Hoffman

Sandman, un personaje mítico

Se trata del relato más representativo del escritor prusiano

Sandman, un personaje mítico
Se trata del relato más representativo del escritor prusiano

Llevo siglos en la imaginación de los hombres y quisiera decir que me causa un placer infinito porque soy el amor: estático y doble. Ardo.

Es extraño que el amor sea traído al mundo por el demonio, pero así fue. En la historia de Hoffmann, “El hombre de arena”, se llama Coppelius.

Ellos me han preferido a mí, que soy su invención, su fantasía. Yo los veo con curiosidad. Aman lo artificial y son por esencia fetichistas. Incluso, les gustan las mujeres de carne y hueso con pedazos de plástico: falos con pezones y orificios.

Cuando me vi en el texto de Hoffmann, pensé que no era necesario tener alma para ser amada. Mi alma vivía en los ojos sentada como un niño. Coppelius me la dio.

Durante 20 años vi cómo poco a poco se iba armando cada uno de los circuitos que componen mi cuerpo y cómo un fluido frío comenzaba a recorrerme.

Esta sangre artificial cambió en cuanto Nataniel y yo nos besamos en un baile donde sólo estábamos él y yo.

Necesitaba el beso para dejar de ser una muñeca.

Era un conjuro, había que tener contacto con un alma total, triste, soñadora e infantil: la de un pobre escritor para por fin ser yo.

A lo largo de los años he chupado las almas moribundas de esos hombres que creen atrapar el mundo con palabras. Pobres criaturas indefensas.

Los poetas, los escritores, son los más chiquillos. Se enamoran más que nadie de una ilusión. Ven lo que otros no pueden, adivinan el futuro como Tiresias.

Los ojos amantes de Nataniel estaban mediados por catalejos. Era mi vecino. Yo me hacía la distraída, la boba, la que no existía y le mostraba en plenitud mi belleza inmóvil, de muñeca. Esa que los hombres aman porque se sienten escuchados, porque creen que significa algo.

Soy artificial y eso le eriza el cuerpo a Nataniel.

Todo esto lo dice alguien más que me traduce, repito soy una muñeca. Habla por mí. Soy una mentira, una ficción.

No puedo hablar, pero, por alguna maldición de Coppelius, puedo sentir, y esas sensaciones se me van a los ojos, en donde el alma se me trata de escapar todas las mañanas para abrazarte. 

Sí, a ti que me estás escuchando y que no eres como ese escritor ridículo que se lanzó al vacío porque no pudo olvidarme. No alcanzó a vivir sin mi rostro, mi alma y la ilusión que generaba en la suya. Porque él me podía inventar cada día, yo estaba a su disposición.

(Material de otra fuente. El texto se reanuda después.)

(* ===== verification/Compose.v ===== *)
(** Composing an outgoing message: the text helpers and composeRFC5322 of
    src/cmd/smtp-outbound/main.go, and the delivery report of
    src/internal/smtp/bounce.go.

Unicode case mapping, html.UnescapeString, the calendar of package time, the
clock and the generated identifiers are parameters. *)

From stdpp Require Import pretty.
From S2P Require Import Prelude GoNet FilePath GoStrings Regexp Decimal MailParse Pgp Calendar.
Local Open Scope Z_scope.

(** * Text *)

Definition dq : bytes := [x22].
Definition dec (n : Z) : bytes := bs (pretty n).

Definition normalizeEditorHTML (s : bytes) : bytes :=
  let s := ReplaceAll s (bs "<div><br></div>") (bs "<br>") in
  ReplaceAll s (bs "<div><br/></div>") (bs "<br>").

Definition sanitizeHeaderValue (s : bytes) : bytes :=
  Replace [(crlf, bs " "); ([x0d], bs " "); ([x0a], bs " "); ([x00], [])] s.

Definition upper_hex (n : nat) : byte := nth n (bs "0123456789ABCDEF") x00.

(** [fmt.Fprintf(w, "%%%02X", c)] *)
Definition percent (c : byte) : bytes := ["%"%byte; upper_hex (Hex.hi_nibble c); upper_hex (Hex.lo_nibble c)].

Definition filename_safe (c : byte) : bool := re_alnum c || one_of (bs ".-_~") c.

Definition encodeRFC2231Filename (filename : bytes) : bytes :=
  concat ((fun c => if filename_safe c then [c] else percent c) <$> filename).

(** [url.QueryEscape] *)
Definition QueryEscape (s : bytes) : bytes :=
  concat ((fun c => if filename_safe c then [c] else if byte_eqb c x20 then bs "+" else percent c) <$> s).

(** [base64.URLEncoding.DecodeString] *)
Definition base64url_decode (s : bytes) : option bytes :=
  if existsb (one_of (bs "+/")) s then None
  else base64_decode ((fun c => if byte_eqb c "-" then "+"%byte else if byte_eqb c "_" then "/"%byte else c) <$> s).

Definition base64Decode (s : bytes) : option bytes :=
  match base64_decode s with Some b => Some b | None => base64url_decode s end.

(** The runes outside angle brackets. *)
Fixpoint strip_runes (inTag : bool) (rs : list bytes) : bytes :=
  match rs with
  | [] => []
  | r :: rs =>
      if bool_decide (r = bs "<") then strip_runes true rs
      else if bool_decide (r = bs ">") then strip_runes false rs
      else if inTag then strip_runes inTag rs else r ++ strip_runes inTag rs
  end.

Definition stripHTMLTags (s : bytes) : bytes := strip_runes false (runes s).

(** [html.EscapeString] *)
Definition EscapeString (s : bytes) : bytes :=
  Replace [(bs "&", bs "&amp;"); (bs "'", bs "&#39;"); (bs "<", bs "&lt;"); (bs ">", bs "&gt;"); (dq, bs "&#34;")] s.

(** [writeBase64Lines]: 76 characters a line. *)
Fixpoint chunks (fuel : nat) (encoded : bytes) : bytes :=
  match fuel with
  | O => []
  | S fuel =>
      match encoded with
      | [] => []
      | _ => take 76 encoded ++ crlf ++ chunks fuel (drop 76 encoded)
      end
  end.

Definition writeBase64Lines (data : bytes) : bytes :=
  let encoded := base64 data in chunks (length encoded) encoded.

(** * Inline images *)

Record cidImage := mkImage { CID : bytes; ContentType : bytes; Data : bytes }.

Definition safeImageMIMEs : list bytes := bs <$>
  ["png"%string; "jpeg"%string; "jpg"%string; "gif"%string; "webp"%string; "bmp"%string; "ico"%string; "avif"%string].

Definition re_space (c : byte) : bool := one_of [x09; x0a; x0c; x0d; x20] c.
Definition not_gt (c : byte) : bool := negb (byte_eqb c ">").
Definition re_quote : re := Chr (one_of (bs "'" ++ dq)).

Definition dataURIRegexp : re :=
  cats [Grp 1 (cats [lit (bs "<img"); WordEdge; Star (Chr not_gt); WordEdge; lit (bs "src");
                     Star (Chr re_space); lit (bs "="); Star (Chr re_space); re_quote]);
        lit (bs "data:image/");
        Grp 2 (Plus (Chr (fun c => re_alnum c || one_of (bs "+.-") c)));
        lit (bs ";base64,");
        Grp 3 (Plus (Chr (fun c => re_alnum c || one_of (bs "+/=") c || re_space c)));
        Grp 4 (cats [re_quote; Star (Chr not_gt); lit (bs ">")])].

(** [%03d] *)
Definition dec3 (n : nat) : bytes :=
  let d := dec (Z.of_nat n) in replicate (3 - length d) "0"%byte ++ d.

Definition cid_of (counter : nat) : bytes := bs "img" ++ dec3 counter ++ bs "@bmail.ag".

Ellos aman lo que pueden controlar.

El tiempo me sofoca, el aire es seco. Nataniel atraviesa el umbral y siento, por unos momentos, que soy una mujer de verdad: la personificación del deseo masculino.

Los artistas, tan sensibles, se dejan llevar por la ilusión más que nadie; creen que aman, le cantan al amor. Muchos locos han amado la idea de una mujer construida.

El placer me ha sido negado.

Por las tardes lo amo, aunque debo confesar que hace unos días me salió luz de los ojos. Entonces suspiré muy profundo y sentí una oleada: el amor imposible, impenetrable del escritor.

Ha llegado Coppelius y está en la habitación con mi padre y yo corro para saber qué es lo que está pasando y me encuentro, de pronto, entre los dos, tratando de huir: no puedo.

Pronto mis ojos, mi yo, ruedan por el piso. Nataniel llega y los recoge, mi rostro lo perseguirá siempre. Estoy muy cansada de ser una mujer-idea y comportarme como tal.

Referencia:

Hoffmann, E. T. A. (2019). El hombre de arena. Zorro rojo.